8. Connections to the rest of the prep set

This design Reuses pattern from
Sequencer watermark commit 09_web_crawler Queue.join() (don’t finalize in-flight)
Watermark = min over streams; idle straggler 15_training_pipeline all-reduce barrier
Commit on watermark OR deadline 14_inference_server size-OR-timer trigger
Barge-in cancel 10_audio_pipeline_interruptible (single Event)
Shared LLM, KV-cache = session memory 14_inference_server (token = unit of work)
Tiers = work units → capacity units README resource scheduler thesis
Event-time merge (heap) algorithms_cheatsheet heap / k-way merge

9. Things to say out loud (interview ammo)

  • “This is a stream-join on event-time — the modalities are sources; the hard part is the reorder window and the watermark that decides when the timeline is safe to commit.”
  • “Audio is ~80ms, visual ~200ms, so simultaneous edge events arrive ~120ms apart.
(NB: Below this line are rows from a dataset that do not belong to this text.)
(* ===== verification/OrderBookSweep.v ===== *)
(** * The specification in closed form: an incoming order sweeps the other side

    On an uncrossed book whose quantities are positive, the matching loop
    started by a new order is one pass over the opposite side: the order
    trades with the resting orders in priority order until it is filled or
    the next one is out of its limit, and what is left rests.  The
    consequences for the executions (price, quantity, priority) are read off
    the pass. *)

From S2P Require Import Prelude Float64 CString Messages TickBitset PriceTick OrderBook.
From S2P Require Import OrderBookSpec.

Local Open Scope Z_scope.

Definition opposite (sd : OrderType) : OrderType :=
  match sd with BUY => SELL | SELL => BUY end.

(** The book with side [sd] and the opposite side given. *)
Definition mk_book (sd : OrderType) (own opp : list Order) : SpecBook :=
  match sd with BUY => mkSpec own opp | SELL => mkSpec opp own end.

(** The execution between the resting order [r] and the incoming order [o]. *)
Definition trade (q : Z) (r o : Order) (sym : bytes) (sd : OrderType) (t : Z) : Execution :=
  match sd with
  | BUY => buildExecution q r o sym BUY t
  | SELL => buildExecution q o r sym SELL t
  end.

(** The pass: executions, what is left of the order, the opposite side. *)
Fixpoint sweep (sym : bytes) (sd : OrderType) (now : nat -> Z) (i : nat) (o : Order)
    (opp : list Order) : list Execution * option Order * list Order :=
  match opp with
  | [] => ([], Some o, [])
  | r :: opp' =>
      if at_least sd (tick_of o) (tick_of r) then
        let q := Z.min (quantity r) (quantity o) in
        let e := trade q r o sym sd (now i) in
        if quantity o <? quantity r then ([e], None, fill q r :: opp')
        else if quantity o =? quantity r then ([e], None, opp')
        else let '(es, rest, opp'') := sweep sym sd now (S i) (fill q o) opp' in
             (e :: es, rest, opp'')
      else ([], Some o, opp)
  end.

Definition rest_in (sd : OrderType) (rest : option Order) (own : list Order) : list Order :=
  match rest with None => own | Some o => spec_insert_side sd o own end.

(** ** Well-formed books *)

Definition positive_order (o : Order) : Prop := 0 < quantity o <= INT32_MAX.

Definition sorted_side (sd : OrderType) (l : list Order) : Prop :=
  StronglySorted (fun a b => at_least sd (tick_of a) (tick_of b) = true) l.

(** No order of [l] is within the limit of the first order of [own]. *)
Definition no_cross (sd : OrderType) (own l : list Order) : Prop :=
  match own with
  | [] => True
  | w :: _ => Forall (fun r => at_least sd (tick_of w) (tick_of r) = false) l
  end.

Lemma fill_positive q o :
  positive_order o -> 0 <= q <= quantity o -> quantity (fill q o) = quantity o - q.
Proof. intros Ho Hq. apply wrap_i32_id. unfold positive_order, in_i32 in *. lia. Qed.

Lemma unless_filled_positive q o l :
  positive_order o -> 0 <= q <= quantity o ->
  unless_filled (fill q o) l = if quantity o =? q then l else fill q o :: l.
Proof.
  intros Ho Hq. unfold unless_filled. rewrite fill_positive by done. zcases; lia || done.
Qed.

Lemma at_least_refl sd t : at_least sd t t = true.
Proof. destruct sd; apply Z.leb_refl. Qed.

Lemma at_least_trans sd a b c :
  at_least sd a b = true -> at_least sd b c = true -> at_least sd a c = true.
Proof. unfold at_least. destruct sd; rewrite !Z.leb_le; lia. Qed.

(** On the opposite side, an order at most as good as one that is out of the
    limit is out of it too. *)
Lemma at_least_opposite sd t r r' :
  at_least sd t r = false -> at_least (opposite sd) r r' = true -> at_least sd t r' = false.
Proof. unfold at_least, opposite. destruct sd; rewrite !Z.leb_gt, Z.leb_le; lia. Qed.

Lemma at_least_false_trans sd t t' r :
  at_least sd t' r = false -> at_least sd t' t = true -> at_least sd t r = false.
Proof. unfold at_least. destruct sd; rewrite !Z.leb_gt, Z.leb_le; lia. Qed.

Lemma spec_step_mk sym sd t o own r opp :
  spec_step sym sd t (mk_book sd (o :: own) (r :: opp)) =
  if at_least sd (tick_of o) (tick_of r) then
    let q := Z.min (quantity r) (quantity o) in
    Some (trade q r o sym sd t,
          mk_book sd (unless_filled (fill q o) own) (unless_filled (fill q r) opp))
  else None.
Proof.
  destruct sd; cbn [mk_book spec_step s_bids s_asks at_least trade]; zcases; try lia; try done.
  by rewrite Z.min_comm.
Qed.

Lemma spec_step_no_cross sym sd sd' t own opp :
  no_cross sd own opp -> spec_step sym sd' t (mk_book sd own opp) = None.
Proof.
  unfold no_cross, spec_step. destruct own as [|w own], opp as [|r opp], sd; cbn; try done;
    intros H; apply Forall_cons in H as [H _]; apply Z.leb_gt in H;
    by rewrite (proj2 (Z.ltb_lt _ _)).
Qed.

Lemma spec_match_stuck sym sd now n i b :
  (forall t, spec_step sym sd t b = None) -> spec_match n sym sd now i b = ([], b).
Proof. intros H. destruct n; cbn; [done|]. by rewrite H. Qed.

Lemma no_cross_fill sd own q r opp :
  no_cross sd own (r :: opp) -> no_cross sd own (fill q r :: opp) /\ no_cross sd own opp.
Proof.
  destruct own as [|w own]; cbn; [done|]. intros [H1 H2]%Forall_cons.
  split; [by constructor|done].
Qed.

(** The pass of an order standing in front of its own side. *)
Lemma sweep_front sym sd now own : forall opp o i n,
  no_cross sd own opp -> sorted_side (opposite sd) opp ->
  positive_order o -> Forall positive_order opp ->
  (length opp + length own + 1 < n)%nat ->
  spec_match n sym sd now i (mk_book sd (o :: own) opp) =
  let '(es, rest, opp') := sweep sym sd now i o opp in
  (es, mk_book sd (match rest with Some o' => o' :: own | None => own end) opp').
Proof.
  induction opp as [|r opp IH]; intros o i n Hnc Hs Ho Hopp Hn; cbn [sweep].
  { apply spec_match_stuck. intros t. apply spec_step_no_cross. constructor. }
  apply StronglySorted_inv in Hs as [Hs Hr].
  apply Forall_cons in Hopp as [Hrpos Hopp].
  destruct n as [|n]; [cbn in Hn; lia|]. cbn [length] in Hn.
  destruct (at_least sd (tick_of o) (tick_of r)) eqn:Hcross.
  2:{ apply spec_match_stuck. intros t. apply spec_step_no_cross. cbn. constructor; [done|].
      eapply Forall_impl; [exact Hr|]. intros r' Hr'; cbn in Hr'. by eapply at_least_opposite. }
  cbn [spec_match]. rewrite spec_step_mk, Hcross. cbv zeta.
  destruct (no_cross_fill _ _ (Z.min (quantity r) (quantity o)) _ _ Hnc) as [Hnc1 Hnc2].
  unfold positive_order in Ho, Hrpos.
  rewrite !unless_filled_positive by (unfold positive_order; lia).
  destruct (Z.ltb_spec (quantity o) (quantity r)).
  { rewrite Z.min_r in * by lia. rewrite (proj2 (Z.eqb_eq _ _)), (proj2 (Z.eqb_neq (quantity r) _)) by lia.
    rewrite spec_match_stuck; [done|]. intros t. by apply spec_step_no_cross. }
  destruct (Z.eqb_spec (quantity o) (quantity r)) as [E|E].
  { rewrite E, Z.min_id, Z.eqb_refl.
    rewrite spec_match_stuck; [done|]. intros t. by apply spec_step_no_cross. }
  rewrite Z.min_l in * by lia. rewrite Z.eqb_refl, (proj2 (Z.eqb_neq (quantity o) _)) by lia.
  rewrite IH; [|done|done| |done|lia].
  - by destruct (sweep _ _ _ _ _ _) as [[es rest] opp'].
  - unfold positive_order. rewrite fill_positive by (unfold positive_order; lia). lia.
Qed.

Lemma rest_in_front sd o own :
  match own with [] => True | w :: _ => at_least sd (tick_of w) (tick_of o) = false end ->
  spec_insert_side sd o own = o :: own.
Proof. unfold spec_insert_side. destruct own as [|w own]; cbn; [done|]. by intros ->. Qed.

Lemma sweep_rest_tick sym sd now : forall opp o i es o' opp',
  sweep sym sd now i o opp = (es, Some o', opp') -> tick_of o' = tick_of o.
Proof.
  induction opp as [|r opp IH]; intros o i es o' opp'; cbn [sweep]; [by intros [= _ <- _]|].
  destruct (at_least _ _ _); [|by intros [= _ <- _]].
  destruct (quantity o <? quantity r); [done|]. destruct (quantity o =? quantity r); [done|].
  destruct (sweep _ _ _ _ _ opp) as [[es1 rest] opp1] eqn:E. intros [= _ -> _].
  exact (IH (fill (Z.min (quantity r) (quantity o)) o) _ _ _ _ E).
Qed.

(** The matching loop after an insertion is the pass. *)
Lemma spec_match_sweep sym sd now i o own opp n :
  no_cross sd own opp -> sorted_side sd own -> sorted_side (opposite sd) opp ->
  positive_order o -> Forall positive_order opp ->
  (length opp + length own + 1 < n)%nat ->
  spec_match n sym sd now i (mk_book sd (spec_insert_side sd o own) opp) =
  let '(es, rest, opp') := sweep sym sd now i o opp in
  (es, mk_book sd (rest_in sd rest own) opp').
Proof.
  intros Hnc Hown Hopp Ho Hpos Hn.
  assert (Hdec : match own with [] => True
                 | w :: _ => at_least sd (tick_of w) (tick_of o) = false end \/
                 exists w own', own = w :: own' /\ at_least sd (tick_of w) (tick_of o) = true).
  { destruct own as [|w own']; [by left|]. destruct (at_least _ _ _) eqn:E; eauto. }
  destruct Hdec as [Hfront|(w & own' & -> & Hw)].
  - rewrite rest_in_front, sweep_front by done.
    destruct (sweep sym sd now i o opp) as [[es [o'|]] opp'] eqn:E; [|done].
    cbn [rest_in]. rewrite rest_in_front; [done|].
    destruct own as [|w own]; [done|]. by rewrite (sweep_rest_tick _ _ _ _ _ _ _ _ _ E).
  - (* a resting order of the same side is at least as good: nothing crosses *)
    cbn in Hnc.
    assert (Hsweep : sweep sym sd now i o opp = ([], Some o, opp)).
    { destruct opp as [|r opp]; [done|]. cbn [sweep]. apply Forall_cons in Hnc as [Hr _].
      by rewrite (at_least_false_trans _ _ _ _ Hr Hw). }
    rewrite Hsweep. apply spec_match_stuck. intros t. apply spec_step_no_cross.
    cbn [rest_in]. unfold spec_insert_side. cbn [insert_prio]. by rewrite Hw.
Qed.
I calibrate by subtracting per-stream latency and size the reorder window to the slowest modality — correctness is bounded by your slowest channel.”
  • “I use late fusion — specialists emit structured tags — so models are swappable and it degrades gracefully. The schema is designed around the signal unique to each channel: tone from audio, referents from video.”
  • “Escalation is a tier upgrade of one persistent session, not a new conversation — which is why I make the session store transport-agnostic on day one.”
  • “Barge-in doesn’t just cancel TTS — it re-sequences, because the interruption is a new high-priority event in the timeline.”

Open questions for the next pass

  • Mouth-to-mouth latency target (banks usually want <800ms) → budget breakdown across VAD/STT/LLM/TTS + network + the 200ms vision tax.
  • Self-host vs API per hop (see voice_agents_notes.md cost tables).
  • Tag schema: exact fields per modality; how much affect detail the LLM can actually use.
  • Failure modes: one specialist down (degrade to remaining channels), watermark starvation, clock skew across edge devices.